Write out, word for word, every line in the data below from the one containing "(* ===== verification/MrgTable0.v ===== *)" to the one containing "(* ===== verification/MrgTable1.v ===== *)", both of them included.

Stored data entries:
──────
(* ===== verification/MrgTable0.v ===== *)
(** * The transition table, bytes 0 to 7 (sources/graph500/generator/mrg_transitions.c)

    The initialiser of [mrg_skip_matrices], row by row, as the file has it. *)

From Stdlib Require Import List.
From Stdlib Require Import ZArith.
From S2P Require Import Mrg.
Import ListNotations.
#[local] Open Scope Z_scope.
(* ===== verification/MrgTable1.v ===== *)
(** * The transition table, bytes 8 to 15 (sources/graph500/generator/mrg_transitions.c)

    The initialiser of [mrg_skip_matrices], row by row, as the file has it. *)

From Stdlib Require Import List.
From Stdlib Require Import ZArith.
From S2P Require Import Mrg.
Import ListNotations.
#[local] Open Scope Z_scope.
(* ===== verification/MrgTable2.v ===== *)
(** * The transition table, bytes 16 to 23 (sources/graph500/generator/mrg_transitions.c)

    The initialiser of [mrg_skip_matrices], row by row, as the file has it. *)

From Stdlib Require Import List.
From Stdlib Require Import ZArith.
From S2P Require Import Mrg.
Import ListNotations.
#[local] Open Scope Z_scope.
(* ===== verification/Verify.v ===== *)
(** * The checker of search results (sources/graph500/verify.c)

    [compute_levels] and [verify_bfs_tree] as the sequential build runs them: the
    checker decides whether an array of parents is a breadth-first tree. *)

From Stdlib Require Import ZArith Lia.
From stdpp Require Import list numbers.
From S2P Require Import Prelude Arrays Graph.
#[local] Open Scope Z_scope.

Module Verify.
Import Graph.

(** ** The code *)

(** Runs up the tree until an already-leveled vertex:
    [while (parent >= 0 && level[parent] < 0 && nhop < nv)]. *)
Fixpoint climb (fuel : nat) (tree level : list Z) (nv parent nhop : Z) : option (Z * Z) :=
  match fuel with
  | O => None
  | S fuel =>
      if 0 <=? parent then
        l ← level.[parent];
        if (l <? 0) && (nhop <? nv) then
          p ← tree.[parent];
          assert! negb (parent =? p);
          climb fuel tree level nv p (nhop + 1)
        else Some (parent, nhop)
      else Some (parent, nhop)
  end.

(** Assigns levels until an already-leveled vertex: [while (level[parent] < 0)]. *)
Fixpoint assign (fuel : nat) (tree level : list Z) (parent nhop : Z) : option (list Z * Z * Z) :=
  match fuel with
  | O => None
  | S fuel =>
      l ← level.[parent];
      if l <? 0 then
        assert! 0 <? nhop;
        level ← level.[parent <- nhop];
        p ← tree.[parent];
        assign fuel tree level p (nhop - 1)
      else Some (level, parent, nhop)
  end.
──────
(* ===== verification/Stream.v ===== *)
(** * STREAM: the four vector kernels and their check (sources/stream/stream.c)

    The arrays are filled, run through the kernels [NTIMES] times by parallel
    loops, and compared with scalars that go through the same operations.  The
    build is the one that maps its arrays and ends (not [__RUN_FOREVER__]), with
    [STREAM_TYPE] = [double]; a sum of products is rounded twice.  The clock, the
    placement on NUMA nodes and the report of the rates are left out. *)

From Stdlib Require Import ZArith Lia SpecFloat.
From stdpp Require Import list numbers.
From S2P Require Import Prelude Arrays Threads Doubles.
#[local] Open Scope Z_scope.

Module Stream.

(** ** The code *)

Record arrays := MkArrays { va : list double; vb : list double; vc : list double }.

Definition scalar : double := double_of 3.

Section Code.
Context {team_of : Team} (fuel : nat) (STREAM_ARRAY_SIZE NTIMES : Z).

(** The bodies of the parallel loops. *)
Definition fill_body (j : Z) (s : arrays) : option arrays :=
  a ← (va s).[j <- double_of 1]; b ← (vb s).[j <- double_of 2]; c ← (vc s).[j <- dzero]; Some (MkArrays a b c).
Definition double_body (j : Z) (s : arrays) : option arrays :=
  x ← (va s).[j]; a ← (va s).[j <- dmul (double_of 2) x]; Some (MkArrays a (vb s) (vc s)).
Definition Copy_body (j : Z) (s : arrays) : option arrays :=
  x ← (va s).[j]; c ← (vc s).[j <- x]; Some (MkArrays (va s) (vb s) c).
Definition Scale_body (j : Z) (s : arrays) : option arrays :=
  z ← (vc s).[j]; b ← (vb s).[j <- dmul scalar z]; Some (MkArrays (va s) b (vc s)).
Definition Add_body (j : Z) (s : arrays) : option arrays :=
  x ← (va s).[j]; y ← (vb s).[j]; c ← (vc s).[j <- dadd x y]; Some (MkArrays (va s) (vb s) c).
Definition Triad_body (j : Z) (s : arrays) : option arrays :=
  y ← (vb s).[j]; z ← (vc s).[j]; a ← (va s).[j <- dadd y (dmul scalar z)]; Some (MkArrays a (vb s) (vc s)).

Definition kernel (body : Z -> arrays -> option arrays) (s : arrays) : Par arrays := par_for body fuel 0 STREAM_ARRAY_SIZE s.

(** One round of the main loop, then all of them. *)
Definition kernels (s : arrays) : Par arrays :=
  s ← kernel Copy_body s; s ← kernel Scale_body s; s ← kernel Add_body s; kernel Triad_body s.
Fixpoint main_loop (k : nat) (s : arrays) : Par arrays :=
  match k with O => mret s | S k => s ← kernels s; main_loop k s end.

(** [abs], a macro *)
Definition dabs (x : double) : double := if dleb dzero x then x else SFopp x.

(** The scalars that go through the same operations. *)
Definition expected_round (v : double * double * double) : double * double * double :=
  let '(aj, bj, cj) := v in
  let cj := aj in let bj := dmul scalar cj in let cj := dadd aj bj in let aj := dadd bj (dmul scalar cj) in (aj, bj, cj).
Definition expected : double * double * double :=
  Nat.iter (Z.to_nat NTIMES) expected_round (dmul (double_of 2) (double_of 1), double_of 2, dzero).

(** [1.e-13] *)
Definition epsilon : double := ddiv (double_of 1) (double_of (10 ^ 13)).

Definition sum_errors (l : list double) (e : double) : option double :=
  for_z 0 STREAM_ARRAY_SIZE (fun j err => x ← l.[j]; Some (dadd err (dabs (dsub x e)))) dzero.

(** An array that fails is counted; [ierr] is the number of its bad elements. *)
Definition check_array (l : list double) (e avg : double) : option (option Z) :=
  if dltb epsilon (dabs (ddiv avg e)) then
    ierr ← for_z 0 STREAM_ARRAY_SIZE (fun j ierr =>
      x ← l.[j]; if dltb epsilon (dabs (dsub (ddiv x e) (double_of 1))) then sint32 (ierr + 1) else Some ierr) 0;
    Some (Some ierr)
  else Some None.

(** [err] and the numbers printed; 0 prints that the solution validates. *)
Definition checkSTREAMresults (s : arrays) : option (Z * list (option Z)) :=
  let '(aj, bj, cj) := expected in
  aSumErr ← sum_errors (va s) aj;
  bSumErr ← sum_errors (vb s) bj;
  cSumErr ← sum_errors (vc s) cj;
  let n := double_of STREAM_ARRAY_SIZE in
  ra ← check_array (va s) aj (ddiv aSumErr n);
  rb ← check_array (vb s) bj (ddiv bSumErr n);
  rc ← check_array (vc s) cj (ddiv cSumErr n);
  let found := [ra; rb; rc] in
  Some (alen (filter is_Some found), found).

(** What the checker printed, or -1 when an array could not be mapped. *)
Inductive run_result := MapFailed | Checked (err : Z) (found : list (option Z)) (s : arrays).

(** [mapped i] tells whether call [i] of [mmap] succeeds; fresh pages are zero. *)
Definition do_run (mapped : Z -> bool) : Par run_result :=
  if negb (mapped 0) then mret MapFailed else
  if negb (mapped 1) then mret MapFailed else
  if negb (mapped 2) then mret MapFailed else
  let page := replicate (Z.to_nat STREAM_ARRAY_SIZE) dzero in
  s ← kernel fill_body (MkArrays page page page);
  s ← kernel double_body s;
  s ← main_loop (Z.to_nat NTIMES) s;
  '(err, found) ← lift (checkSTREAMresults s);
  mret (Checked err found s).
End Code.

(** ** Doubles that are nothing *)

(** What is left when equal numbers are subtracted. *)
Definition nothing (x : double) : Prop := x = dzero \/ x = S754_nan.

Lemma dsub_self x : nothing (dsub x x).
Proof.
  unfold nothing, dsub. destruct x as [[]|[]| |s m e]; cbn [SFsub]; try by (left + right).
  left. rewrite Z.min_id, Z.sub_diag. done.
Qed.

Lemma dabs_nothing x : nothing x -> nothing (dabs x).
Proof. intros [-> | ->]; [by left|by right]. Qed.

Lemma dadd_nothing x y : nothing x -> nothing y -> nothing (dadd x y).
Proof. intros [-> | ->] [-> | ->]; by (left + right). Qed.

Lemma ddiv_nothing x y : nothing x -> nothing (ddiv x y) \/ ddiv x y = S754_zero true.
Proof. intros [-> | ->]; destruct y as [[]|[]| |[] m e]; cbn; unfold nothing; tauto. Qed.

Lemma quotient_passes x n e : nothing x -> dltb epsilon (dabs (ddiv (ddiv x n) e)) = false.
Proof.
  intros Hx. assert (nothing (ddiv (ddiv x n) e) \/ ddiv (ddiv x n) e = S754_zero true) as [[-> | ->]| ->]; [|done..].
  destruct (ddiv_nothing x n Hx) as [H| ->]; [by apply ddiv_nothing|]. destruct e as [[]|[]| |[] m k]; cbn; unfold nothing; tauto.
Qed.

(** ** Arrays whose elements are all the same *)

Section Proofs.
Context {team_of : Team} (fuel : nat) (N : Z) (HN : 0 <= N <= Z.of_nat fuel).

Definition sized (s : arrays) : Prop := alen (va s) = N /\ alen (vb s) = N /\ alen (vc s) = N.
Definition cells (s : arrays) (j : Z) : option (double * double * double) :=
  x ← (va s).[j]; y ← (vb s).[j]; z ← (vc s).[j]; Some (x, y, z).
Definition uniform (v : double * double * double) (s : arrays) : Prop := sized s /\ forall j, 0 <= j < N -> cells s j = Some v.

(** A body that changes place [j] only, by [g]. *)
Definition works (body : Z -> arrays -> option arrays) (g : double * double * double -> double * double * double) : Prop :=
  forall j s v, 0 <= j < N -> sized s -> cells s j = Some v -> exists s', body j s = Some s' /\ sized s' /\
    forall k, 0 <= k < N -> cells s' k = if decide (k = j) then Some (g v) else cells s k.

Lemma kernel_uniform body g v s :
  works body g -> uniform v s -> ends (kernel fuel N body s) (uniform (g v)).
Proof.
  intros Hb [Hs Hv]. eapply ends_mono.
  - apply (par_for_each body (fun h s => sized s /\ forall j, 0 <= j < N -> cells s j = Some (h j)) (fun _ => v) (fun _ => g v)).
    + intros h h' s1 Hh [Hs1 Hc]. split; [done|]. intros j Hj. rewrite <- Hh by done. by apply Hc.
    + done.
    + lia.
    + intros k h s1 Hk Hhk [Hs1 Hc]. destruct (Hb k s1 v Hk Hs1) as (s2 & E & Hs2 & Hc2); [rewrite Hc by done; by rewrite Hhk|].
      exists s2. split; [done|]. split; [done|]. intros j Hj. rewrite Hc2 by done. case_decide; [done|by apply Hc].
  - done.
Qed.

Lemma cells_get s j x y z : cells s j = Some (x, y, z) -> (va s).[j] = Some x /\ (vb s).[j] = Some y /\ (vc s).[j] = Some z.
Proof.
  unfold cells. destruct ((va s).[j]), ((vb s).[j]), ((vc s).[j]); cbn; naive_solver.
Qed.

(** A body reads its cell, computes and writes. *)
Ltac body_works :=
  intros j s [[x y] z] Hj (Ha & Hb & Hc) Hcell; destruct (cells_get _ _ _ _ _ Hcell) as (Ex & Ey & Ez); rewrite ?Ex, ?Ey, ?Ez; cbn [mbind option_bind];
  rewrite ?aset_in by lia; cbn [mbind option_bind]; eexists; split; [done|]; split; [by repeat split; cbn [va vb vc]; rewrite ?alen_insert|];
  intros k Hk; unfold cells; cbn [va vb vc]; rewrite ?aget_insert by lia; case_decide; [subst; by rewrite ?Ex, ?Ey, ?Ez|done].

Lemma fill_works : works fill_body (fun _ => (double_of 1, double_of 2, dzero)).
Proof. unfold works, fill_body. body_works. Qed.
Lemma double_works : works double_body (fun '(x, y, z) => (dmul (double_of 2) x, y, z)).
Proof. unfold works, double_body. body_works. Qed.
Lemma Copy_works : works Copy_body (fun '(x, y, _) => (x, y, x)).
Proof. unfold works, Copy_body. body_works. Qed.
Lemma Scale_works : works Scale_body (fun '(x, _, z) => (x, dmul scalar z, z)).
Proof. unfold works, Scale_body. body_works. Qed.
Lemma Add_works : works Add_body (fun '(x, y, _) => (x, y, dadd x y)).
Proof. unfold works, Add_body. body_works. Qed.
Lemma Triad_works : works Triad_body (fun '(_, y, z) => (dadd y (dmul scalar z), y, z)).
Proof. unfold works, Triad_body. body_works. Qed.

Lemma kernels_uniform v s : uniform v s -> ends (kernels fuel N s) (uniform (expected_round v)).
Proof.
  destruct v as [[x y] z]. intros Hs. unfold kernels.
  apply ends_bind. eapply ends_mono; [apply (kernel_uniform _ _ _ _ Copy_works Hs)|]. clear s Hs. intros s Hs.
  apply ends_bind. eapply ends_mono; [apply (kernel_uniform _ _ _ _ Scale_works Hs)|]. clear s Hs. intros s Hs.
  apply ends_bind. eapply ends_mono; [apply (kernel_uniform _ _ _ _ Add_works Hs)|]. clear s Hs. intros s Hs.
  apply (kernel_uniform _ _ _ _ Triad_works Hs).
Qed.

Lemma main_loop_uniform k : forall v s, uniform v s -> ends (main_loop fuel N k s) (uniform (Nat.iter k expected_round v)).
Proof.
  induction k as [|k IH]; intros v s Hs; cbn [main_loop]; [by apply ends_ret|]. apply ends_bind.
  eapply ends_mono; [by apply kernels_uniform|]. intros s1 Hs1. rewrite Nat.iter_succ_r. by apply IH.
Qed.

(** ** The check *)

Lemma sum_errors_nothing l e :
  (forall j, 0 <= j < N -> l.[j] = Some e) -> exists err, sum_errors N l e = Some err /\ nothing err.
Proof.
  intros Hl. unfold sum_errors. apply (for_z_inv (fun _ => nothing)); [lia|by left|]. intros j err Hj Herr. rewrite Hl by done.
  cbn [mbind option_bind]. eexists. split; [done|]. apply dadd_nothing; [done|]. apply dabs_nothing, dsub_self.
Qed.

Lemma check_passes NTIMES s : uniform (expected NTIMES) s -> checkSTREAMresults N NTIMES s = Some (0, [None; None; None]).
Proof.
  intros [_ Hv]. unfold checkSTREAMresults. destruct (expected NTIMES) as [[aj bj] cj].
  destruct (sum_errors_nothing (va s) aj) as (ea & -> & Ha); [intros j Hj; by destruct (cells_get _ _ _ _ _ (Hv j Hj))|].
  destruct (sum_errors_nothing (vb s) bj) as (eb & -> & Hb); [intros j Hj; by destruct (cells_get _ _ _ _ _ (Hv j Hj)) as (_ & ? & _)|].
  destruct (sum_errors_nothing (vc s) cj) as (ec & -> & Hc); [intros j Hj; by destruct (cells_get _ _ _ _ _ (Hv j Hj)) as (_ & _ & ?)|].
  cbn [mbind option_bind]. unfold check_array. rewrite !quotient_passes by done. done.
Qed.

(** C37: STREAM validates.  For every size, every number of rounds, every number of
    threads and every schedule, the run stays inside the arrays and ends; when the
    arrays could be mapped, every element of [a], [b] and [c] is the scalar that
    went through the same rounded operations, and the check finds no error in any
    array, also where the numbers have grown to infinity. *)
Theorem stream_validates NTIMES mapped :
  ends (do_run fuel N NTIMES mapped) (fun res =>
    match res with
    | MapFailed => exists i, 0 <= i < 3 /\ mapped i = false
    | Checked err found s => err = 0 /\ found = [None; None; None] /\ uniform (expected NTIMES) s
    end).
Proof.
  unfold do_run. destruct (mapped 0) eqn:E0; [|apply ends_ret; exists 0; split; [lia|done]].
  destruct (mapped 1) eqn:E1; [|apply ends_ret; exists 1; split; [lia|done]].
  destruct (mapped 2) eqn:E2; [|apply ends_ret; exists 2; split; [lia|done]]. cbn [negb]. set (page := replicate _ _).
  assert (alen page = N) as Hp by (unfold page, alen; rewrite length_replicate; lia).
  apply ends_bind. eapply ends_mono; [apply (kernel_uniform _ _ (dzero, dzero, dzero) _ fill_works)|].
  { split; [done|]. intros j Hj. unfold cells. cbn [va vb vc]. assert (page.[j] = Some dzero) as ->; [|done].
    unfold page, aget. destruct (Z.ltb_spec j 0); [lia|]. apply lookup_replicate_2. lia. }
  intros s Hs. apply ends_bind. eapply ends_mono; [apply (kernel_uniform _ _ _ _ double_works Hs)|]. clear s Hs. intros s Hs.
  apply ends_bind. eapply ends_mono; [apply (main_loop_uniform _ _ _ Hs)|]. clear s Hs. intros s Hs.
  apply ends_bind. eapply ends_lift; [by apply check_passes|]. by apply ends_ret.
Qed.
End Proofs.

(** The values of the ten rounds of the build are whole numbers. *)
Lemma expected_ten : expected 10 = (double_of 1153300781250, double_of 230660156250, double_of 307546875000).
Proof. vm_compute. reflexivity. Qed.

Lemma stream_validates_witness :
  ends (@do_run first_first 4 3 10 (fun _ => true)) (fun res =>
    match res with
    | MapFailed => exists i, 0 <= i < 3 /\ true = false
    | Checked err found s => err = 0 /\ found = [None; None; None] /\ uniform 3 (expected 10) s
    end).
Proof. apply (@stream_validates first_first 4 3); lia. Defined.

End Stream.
──────
• FINISHED EXERCISE
(* ===== verification/MrgTable0.v ===== *)
(** * The transition table, bytes 0 to 7 (sources/graph500/generator/mrg_transitions.c)

    The initialiser of [mrg_skip_matrices], row by row, as the file has it. *)

From Stdlib Require Import List.
From Stdlib Require Import ZArith.
From S2P Require Import Mrg.
Import ListNotations.
#[local] Open Scope Z_scope.
(* ===== verification/MrgTable1.v ===== *)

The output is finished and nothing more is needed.